Grodziec - zamek z bujną historią

Województwo dolnośląskie jest regionem niezwykle atrakcyjnym pod względem turystycznym. W ramach jednego terytorium znajduje się także wiele zabytków wysokiej klasy. Są one równie często odwiedzane przez przypadkowych turystów, jak i przez prawdziwych miłośników starych budowli, wyróżniających się różnorodnymi stylami architektonicznymi. Z czasów średniowiecza na terenie Dolnego Śląska pozostało kilka ciekawych budowli, z których najbardziej ciekawymi są zamki obronne.

Jednym z najciekawszych zamków, należących do średniowiecznej dolnośląskiej sieci obronnego należy, Zamek Grodziec. Budowla ta wybudowana została niezwykle malowniczo, znajduje się bowiem na bazaltowym wzgórzu o wysokości 389m. n.p.m.

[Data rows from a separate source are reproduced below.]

(** * portfolio.py: a cardinality constrained long/short mean-variance model

    A shallow embedding of [portfolio.py] and the properties of the model it
    builds and of the figures it prints.

    The script reads two tables, declares a Pyomo model (one index set, four
    parameters, four families of variables, one objective, eight families of
    constraints), hands it to an external solver and derives the printed
    figures from the values the solver left in the variables.

    Conventions of the embedding:
    - Python floats are modelled by rationals ([Q]); rounding is not
      modelled.  The special values of numpy's floats (nan, inf) are kept as
      constructors of [np_float64], since the last figure is a numpy division.
    - A Pyomo expression is a term of [expr]; Python's arithmetic on two plain
      numbers yields a plain number, on anything else an expression node.
    - A Python exception is a [Raise] in the [result] monad.
    - The solver is a parameter: it maps the built model to a status and to
      the values of the variables ([None] where it left a variable unset). *)

From Stdlib Require Import List String Bool ZArith QArith Lia Lqa.
Import ListNotations.

Open Scope Q_scope.

(* ================================================================== *)
(** ** Exceptions *)

Inductive exn : Type := KeyError | ValueError | TypeError.

Inductive result (A : Type) : Type :=
| Ok (a : A)
| Raise (e : exn).

Arguments Ok {A} a.
Arguments Raise {A} e.

Definition bind {A B : Type} (c : result A) (k : A -> result B) : result B :=
  match c with
  | Ok a => k a
  | Raise e => Raise e
  end.

Notation "x <- c ;; k" := (bind c (fun x => k))
  (at level 61, c at next level, right associativity).

(** A comprehension whose body may raise: the first exception wins. *)
Fixpoint for_each {A B : Type} (f : A -> result B) (l : list A)
  : result (list B) :=
  match l with
  | [] => Ok []
  | x :: t => y <- f x ;; ys <- for_each f t ;; Ok (y :: ys)
  end.

(* ================================================================== *)
(** ** Pyomo expressions, as Python builds them *)

Inductive var : Type :=
| allocation_s (i : string)
| allocation_l (i : string)
| d_l (i : string)
| d_s (i : string).

Inductive expr : Type :=
| Num (q : Q)
| V (x : var)
| Neg (a : expr)
| Add (a b : expr)
| Sub (a b : expr)
| Mul (a b : expr).

Inductive relation : Type :=
| Le (a b : expr)
| Ge (a b : expr).

(** What a constraint rule returns: a comparison of two plain numbers is a
    Python [bool], any other comparison is a relational expression. *)
Inductive py_value : Type :=
| PyBool (b : bool)
| PyRel (r : relation).

Definition py_neg (a : expr) : expr :=
  match a with
  | Num x => Num (- x)
  | _ => Neg a
  end.

Definition py_add (a b : expr) : expr :=
  match a, b with
  | Num x, Num y => Num (x + y)
  | _, _ => Add a b
  end.

Definition py_sub (a b : expr) : expr :=
  match a, b with
  | Num x, Num y => Num (x - y)
  | _, _ => Sub a b
  end.

Definition py_mul (a b : expr) : expr :=
  match a, b with
  | Num x, Num y => Num (x * y)
  | _, _ => Mul a b
  end.

Definition py_le (a b : expr) : py_value :=
  match a, b with
  | Num x, Num y => PyBool (Qle_bool x y)
  | _, _ => PyRel (Le a b)
  end.

Definition py_ge (a b : expr) : py_value :=
  match a, b with
  | Num x, Num y => PyBool (Qle_bool y x)
  | _, _ => PyRel (Ge a b)
  end.

Definition is_num (e : expr) : bool :=
  match e with
  | Num _ => true
  | _ => false
  end.

(** Python's [sum]: starts from the integer 0 and adds from the left. *)
Definition py_sum (l : list expr) : expr := fold_left py_add l (Num 0).

(** [sum] over plain numbers. *)
Definition num_sum (l : list Q) : Q := fold_left Qplus l 0.

(* ================================================================== *)
(** ** Input tables and Python dictionaries *)

(** One line of [prt_array_data.txt]. *)
Record row : Type := {
  col_tickers : string;
  col_returns : Q;
  col_ubounds : Q;
  col_lbounds : Q
}.

(** The two tables read at the top of the script.  [cov_df i j] is
    [cov_df.loc[i, j]]: [None] where the table has no such label. *)
Record tables : Type := {
  array_df : list row;
  cov_df : string -> string -> option Q
}.

Definition investment_strs (t : tables) : list string :=
  map col_tickers (array_df t).
Definition return_floats (t : tables) : list Q := map col_returns (array_df t).
Definition ubounds (t : tables) : list Q := map col_ubounds (array_df t).
Definition lbounds (t : tables) : list Q := map col_lbounds (array_df t).

(** [dict(zip(keys, values))]; a later binding of a key replaces an earlier
    one, so lookup keeps the last match. *)
Definition dict : Type := list (string * Q).

Definition dict_zip (keys : list string) (values : list Q) : dict :=
  combine keys values.

Definition dict_get (d : dict) (k : string) : option Q :=
  fold_left
    (fun acc kv => if String.eqb (fst kv) k then Some (snd kv) else acc)
    d None.

(** The value bound to a key, 0 where there is none; used to state what a
    successful lookup returned. *)
Definition dict_value (d : dict) (k : string) : Q :=
  match dict_get d k with
  | Some q => q
  | None => 0
  end.

(** [Set(initialize=l)]: the members of [l], each once. *)
Fixpoint set_from (seen l : list string) : list string :=
  match l with
  | [] => []
  | x :: t =>
      if existsb (String.eqb x) seen then set_from seen t
      else x :: set_from (x :: seen) t
  end.

Definition Set_initialize (l : list string) : list string := set_from [] l.

(* ================================================================== *)
(** ** User defined constants *)

Definition net_upper_long_bound : Q := 1.
Definition net_lower_long_bound : Q := 1 # 2.
Definition net_upper_short_bound : Q := 1.
Definition net_lower_short_bound : Q := 1 # 2.
Definition card : Q := 15.
Definition rho : Q := 1 # 2.

(* ================================================================== *)
(** ** Sets and parameters of the model *)

Record model_data : Type := {
  investments : list string;
  returns : dict;
  upper_asset_bounds : dict;
  lower_asset_bounds : dict;
  covariance_mat : list ((string * string) * Q)
}.

(** [p[i]] for an indexed parameter initialised from a dictionary: reading an
    index that has no value raises. *)
Definition param_get (p : dict) (i : string) : result Q :=
  match dict_get p i with
  | Some q => Ok q
  | None => Raise ValueError
  end.

Definition cov_init (t : tables) (i j : string) : result Q :=
  match cov_df t i j with
  | Some c => Ok c
  | None => Raise KeyError
  end.

Definition declare_data (t : tables) : result model_data :=
  let invs := Set_initialize (investment_strs t) in
  let ret_dict := dict_zip (investment_strs t) (return_floats t) in
  let ub_dict := dict_zip (investment_strs t) (ubounds t) in
  let lb_dict := dict_zip (investment_strs t) (lbounds t) in
  cov <- for_each
           (fun ij => c <- cov_init t (fst ij) (snd ij) ;; Ok (ij, c))
           (list_prod invs invs) ;;
  Ok {| investments := invs;
        returns := ret_dict;
        upper_asset_bounds := ub_dict;
        lower_asset_bounds := lb_dict;
        covariance_mat := cov |}.

(* ================================================================== *)
(** ** Decision variables *)

Inductive domain : Type := NonNegativeReals | Boolean.

Definition Var (mk : string -> var) (index : list string) (dom : domain)
  : list (var * domain) :=
  map (fun i => (mk i, dom)) index.

(* ================================================================== *)
(** ** Objective and constraint rules *)

Definition net_position (i : string) : expr :=
  py_sub (V (allocation_l i)) (V (allocation_s i)).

Według badań przeprowadzonych przez archeologów oraz historyków mediewistów na miejscu obecnych pozostałości zamku niegdyś znajdował się gród obronny plemienia Bobrzan. Następnie gród przeszedł w ręce, bardzo potężnej w owych czasach, rodziny Bożywojów. Ona właśnie doprowadziła do bardzo szerokiej rozbudowy zamku. Od 1470 roku Zamek Grodziec trafił w ręce książąt brzesko-legnickich panujących na owych terytoriach królestwa polskiego. Do nadania zamkowi gotyckiego wyglądu przyczynili się dwaj kolejni władcy brzesko-legniccy: Fryderyk I i Fryderyk II. Następnie Zamek Grodziec stał się jedną z głównych rezydencji Piastów legnickich. Za ich czasów zamek został gruntownie przebudowany, nadano mu wtedy, znacznie modniejszy, wygląd w stylu renesansowym. Przebudowa została dokonana przez, uznawanego za geniusza w swoim fachu, architekta Wendella Roskopfa.

Zamek zaczął popadać w ruinę w wiekach XVII i XVIII. Początkiem jego upadku było jednak splądrowanie i wysadzenie jego części w powietrze przez wojska Wallensteina. Zabytkową budowlę uratowało zakupienie jej przez kupca von Dirksteina. Bogaty właściciel mógł pozwolić sobie, by za własne pieniądze znakomity architekt Bodo Ebhardt przeprowadził gruntowną renowację grodzieckiego zamku.

W początkach XX wieku zamek został oddany do zwiedzania przez turystów. Szczególną atrakcję stanowią, uwielbiane przez kobiety, spacery malowniczo zaaranżowaną galeryjką, biegnącą wzdłuż murów obronnych zamku. Turystów interesuje również legendarna opowieść związana z Zamkiem Grodziec. Według niej po zamkowych ruinach błąka się lokalny duch, zwany Czerwonym Upiorem. Jest to rycerz kościotrup w czerwonej opończy, po dziś dzień szukający zemsty na oprawcach swojej ukochanej damy.